Tesla this week shared more information about its upcoming Dojo supercomputer and revealed some of the hardware that will make up the exascale system.
Since 2019 Tesla CEO Elon Musk has periodically tweeted about Dojo, a ‘neural network exaflop supercomputer,’ but has shared few details up to this point.
During its AI Day event this week, the electric car and energy company revealed its in-house D1 chip that will power the system and a ‘training tile’ module.
Ganesh Venkataramanan, Tesla’s senior director of Autopilot hardware and lead of Project Dojo, said the 7nm D1 chip was designed in-house specifically for machine learning and to remove bandwidth bottlenecks.
Each of the D1’s 354 chip nodes reportedly has one teraflops (1,024 gflops) of compute. Venkataramanan said the entire chip was capable of up to 363 teraflops of compute as well as 10tbps of on-chip bandwidth/4tbps of off-chip bandwidth.
“There is no dark silicon, no legacy support, this is a pure machine learning machine,” he said. “This was entirely designed by Tesla team internally, all the way from the architecture to the package. This chip is like GPU-level compute with a CPU level flexibility and twice the network chip-level I/O bandwidth.”
To house the chips, the company has developed what its calls ‘training tiles’ with which to build its computing systems. Each tile consists of 25 D1 chips in an integrated multi-chip module, with each tile providing nine petaflops of compute and 36tbps of off-tile bandwidth.
Venkataramanan said the first training tile was delivered and tested last week. To create Dojo, the company says it plans to install two trays of six tiles in a single cabinet, for 100 petaflops of compute per cabinet. Once complete, the company will have a single ‘Exapod’ capable 1.1 exaflops of AI compute via 10 connected cabinets; the entire system will house 120 tiles, 3,000 D1 chips, and more than one million nodes.
Musk said the system will be operational next year.
Even without Dojo, Tesla’s existing HPC capabilities are substantial. In June, Andrej Karpathy, senior director of AI at Tesla, discussed the details of an unnamed pre-Dojo supercomputer the company is using.
This cluster, one of three the company currently operates, has 720 nodes, each powered by eight 80GB Nvidia A100 GPUs totaling 5,760 A100s throughout the system. Based on previous benchmarking of A100 performance on Nvidia’s own 63 petaflops Selene supercomputer, 720 sets of eight-A100 nodes could yield around 81.6 Linpack petaflops; which would place the machine fifth on the most recent Top500 list.
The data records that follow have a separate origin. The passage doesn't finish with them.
(** ** Idempotence and deduplication *)

(** C1. What a run of [materialize_value_sets] over a list of value
    sets adds to the table comes after the rows that were there, holds
    no row twice, and holds only rows of the input that were not there
    before; and when the run returns, running it again on the same input
    leaves the rows of the table exactly as they are. *)
Theorem materialize_value_sets_idempotent
    (value_sets : list ValueSet) (batch_size : Z) (st : State) :
  let once := materialize_value_sets (iter value_sets) batch_size st in
  let twice := materialize_value_sets (iter value_sets) batch_size once.2 in
  (∃ added, table_rows once.2 = table_rows st ++ added ∧ NoDup added ∧
     ∀ r, r ∈ added → r ∈ all_rows value_sets ∧ r ∉ table_rows st) ∧
  (once.1 = Ok tt → table_rows twice.2 = table_rows once.2).
Proof.
  intros once twice.
  destruct (materialize_value_sets_rows value_sets batch_size st)
    as (_ & k & _ & Hrows & Hall & _).
  fold once in Hrows, Hall. split.
  - destruct (commit_added (take k (batches_of batch_size value_sets)) (table_rows st))
      as (added & Heq & Hnd & Hin).
    exists added. rewrite Hrows. split; [done|]. split; [done|].
    intros r [Hr Hnew]%Hin. split; [|done].
    by apply elem_of_batches_of with batch_size, concat_take_subseteq with k.
  - intros Hok. specialize (Hall Hok). subst k. rewrite firstn_all in Hrows.
    destruct (materialize_value_sets_rows value_sets batch_size once.2)
      as (_ & k2 & _ & Hrows2 & _).
    fold twice in Hrows2. rewrite Hrows2. apply commit_absorb. intros r Hr.
    rewrite Hrows. by apply commit_covers, concat_take_subseteq with k2.
Qed.

Lemma materialize_value_sets_idempotent_witness :
  table_rows (materialize_value_sets (iter [scenario_value_set]) 500
                (materialize_value_sets (iter [scenario_value_set]) 500
                   empty_warehouse).2).2
  = table_rows (materialize_value_sets (iter [scenario_value_set]) 500
                  empty_warehouse).2.
Proof.
  apply (materialize_value_sets_idempotent [scenario_value_set] 500 empty_warehouse).
  vm_compute. reflexivity.
Defined.

(** ** The batch-size bound *)

Lemma batches_of_length batch_size value_sets :
  (0 < batch_size)%Z →
  Z.of_nat (length (batches_of batch_size value_sets))
  = ceil_div (Z.of_nat (total_rows value_sets)) batch_size.
Proof.
  intros HB. unfold batches_of, ceil_div, total_rows. rewrite decide_True by done.
  rewrite chunks_length by (simpl; lia). cbn [length].
  rewrite Nat2Z.inj_div. f_equal; lia.
Qed.

Lemma batches_of_bounded batch_size value_sets :
  Forall (fun b => (Z.of_nat (length b) ≤ batch_size)%Z) (batches_of batch_size value_sets).
Proof.
  unfold batches_of. case_decide as HB; [|constructor].
  eapply Forall_impl; [apply chunks_bounded; simpl; lia|].
  simpl. intros b Hb. lia.
Qed.

(** C2, as the spec states it, fails: a value set that lists one code
    twice has one distinct row, so with a batch size of one the bound is
    one statement; two are issued. *)
Lemma batch_bound_by_distinct_rows_fails :
  ¬ batch_bound (distinct_rows [repeated_value_set]) 1
      (inserts_issued
         (since empty_warehouse
            (materialize_value_sets (iter [repeated_value_set]) 1 empty_warehouse).2)).
Proof. intros [Hcount _]. vm_compute in Hcount. by apply Hcount. Qed.

(** C2, amended. For a list of value sets whose expansions hold [N]
    code rows, repeated rows counted as often as they appear, and a
    batch size [B] of at least one, [materialize_value_sets] issues at
    most [ceil(N / B)] statements, none of which stages more than [B]
    rows. *)
Theorem batch_bound_by_total_rows
    (value_sets : list ValueSet) (batch_size : Z) (st : State) :
  (0 < batch_size)%Z →
  batch_bound (total_rows value_sets) batch_size
    (inserts_issued
       (since st (materialize_value_sets (iter value_sets) batch_size st).2)).
Proof.
  intros HB.
  destruct (materialize_value_sets_rows value_sets batch_size st)
    as (_ & _ & _ & _ & _ & issued & Hle & ->).
  split.
  - rewrite length_map, length_take, <- batches_of_length by done. lia.
  - apply Forall_map. simpl. apply Forall_take, batches_of_bounded.
Qed.

Lemma batch_bound_by_total_rows_witness :
  batch_bound (total_rows [repeated_value_set]) 1
    (inserts_issued
       (since empty_warehouse
          (materialize_value_sets (iter [repeated_value_set]) 1 empty_warehouse).2)).
Proof. apply (batch_bound_by_total_rows [repeated_value_set] 1 empty_warehouse). lia. Defined.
During this week’s event, the company said it currently has around 10,000 GPUs across three HPC clusters; as well as the previously mentioned 5670 system which is used for training, it has a second, 4032 GPU system for training and a 1752 GPU system for auto-labeling.
This week’s AI event also saw the company reveal its concept for a 5’8” humanoid robot known as the Tesla Bot. A prototype is expected sometime next year.